Digital profiling of gene expression from histology images with linearized attention

Menée à partir de 7 584 échantillons tumoraux couvrant 16 types de cancer puis validée sur 1 368 tumeurs, cette étude évalue la performance du modèle SEQUOIA, un algorithme d'apprentissage automatique utilisant des données d'images de lames histologiques, pour prédire les variations génétiques des cancers mammaires et identifier les tumeurs présentant un risque de récidive

Nature Communications, Volume 15, Numéro 1, Page 9886, 2024, article en libre accès

Résumé en anglais

Cancer is a heterogeneous disease requiring costly genetic profiling for better understanding and management. Recent advances in deep learning have enabled cost-effective predictions of genetic alterations from whole slide images (WSIs). While transformers have driven significant progress in non-medical domains, their application to WSIs lags behind due to high model complexity and limited dataset sizes.
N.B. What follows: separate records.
(** The registry owns each sub-communicator once: creating into an empty slot and
    releasing keep its invariant, releasing frees exactly the node's handle, a failed
    split changes nothing, and the destructor frees every remaining handle exactly
    once, in reverse order of creation. *)
Theorem registry_lifecycle {Comm W} (split : W -> Z -> Z -> W * result Comm) (free : W -> Comm -> W) w r node_id color key :
  registry_ok r -> task_communicators r !! node_id = Some None ->
  match create_task_communicator split free w r node_id color key with
  | (w', Ok r') => exists c, split w color key = (w', Ok c) /\ registry_ok r' /\
      release_task_communicator free w' r' node_id = (free w' c, r)
  | (w', _) => fst (split w color key) = w' /\ is_ok (snd (split w color key)) = false
  end /\
  fst (destroy_impl free w r) =
    fold_left free (handles (task_communicators r) (reverse (comm_creation_order r))) w /\
  (forall i c, task_communicators (snd (destroy_impl free w r)) !! i <> Some (Some c)).
Proof.
  intros [Hnd Hocc] Hn. assert (Hlt : node_id < length (task_communicators r)) by by eapply lookup_lt_Some.
  split.
  - unfold create_task_communicator. destruct (split w color key) as [w' [c|e|]]; try done.
    rewrite decide_True by done. rewrite Hn. simpl. exists c. split; [done|].
    assert (Hni : node_id ∉ comm_creation_order r).
    { intros Hi. apply Hocc in Hi as [c' Hc']. congruence. }
    split.
    + split; simpl.
      * apply NoDup_app. split; [done|]. split; [|apply NoDup_singleton].
        intros x Hx. rewrite list_elem_of_singleton. by intros ->.
      * intros i. rewrite elem_of_app, list_elem_of_singleton. destruct (decide (i = node_id)) as [->|Hne].
        -- rewrite list_lookup_insert_eq by done. split; [by eauto|by right].
        -- rewrite list_lookup_insert_ne by done. rewrite <- Hocc. tauto.
    + unfold release_task_communicator. simpl. rewrite list_lookup_insert_eq by done. f_equal.
      rewrite list_insert_insert_eq, list_insert_id by done.
      rewrite filter_app, filter_all_true, filter_all_false, app_nil_r.
      * by destruct r.
      * intros x ->%list_elem_of_singleton. tauto.
      * intros x Hx ->. done.
  - unfold destroy_impl. simpl.
    destruct (destroy_all_spec free (reverse (comm_creation_order r)) w (task_communicators r)) as [H1 H2].
    + rewrite reverse_Permutation. done.
    + intros i Hi. apply Hocc. by rewrite reverse_Permutation in Hi.
    + split; [done|]. intros i c. rewrite H2. case_decide as Hi; [done|]. intros Hc. apply Hi.
      rewrite reverse_Permutation. apply Hocc. by eauto.
Qed.

(** A layer that hands out increasing handles and logs the freed ones. *)
Definition demo_split (w : Z * list Z) (color key : Z) : (Z * list Z) * result Z :=
  ((w.1 + 1, w.2)%Z, Ok w.1).
Definition demo_free (w : Z * list Z) (c : Z) : Z * list Z := (w.1, w.2 ++ [c]).
Definition demo_registry : Registry := mkRegistry [Some 4; None; Some 3]%Z [2; 0].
Here, we introduce SEQUOIA, a linearized transformer model that predicts cancer transcriptomic profiles from WSIs. SEQUOIA is developed using 7584 tumor samples across 16 cancer types, with its generalization capacity validated on two independent cohorts comprising 1368 tumors. Accurately predicted genes are associated with key cancer processes, including inflammatory response, cell cycles and metabolism. Further, we demonstrate the value of SEQUOIA in stratifying the risk of breast cancer recurrence and in resolving spatial gene expression at loco-regional levels. SEQUOIA hence deciphers clinically relevant information from WSIs, opening avenues for personalized cancer management.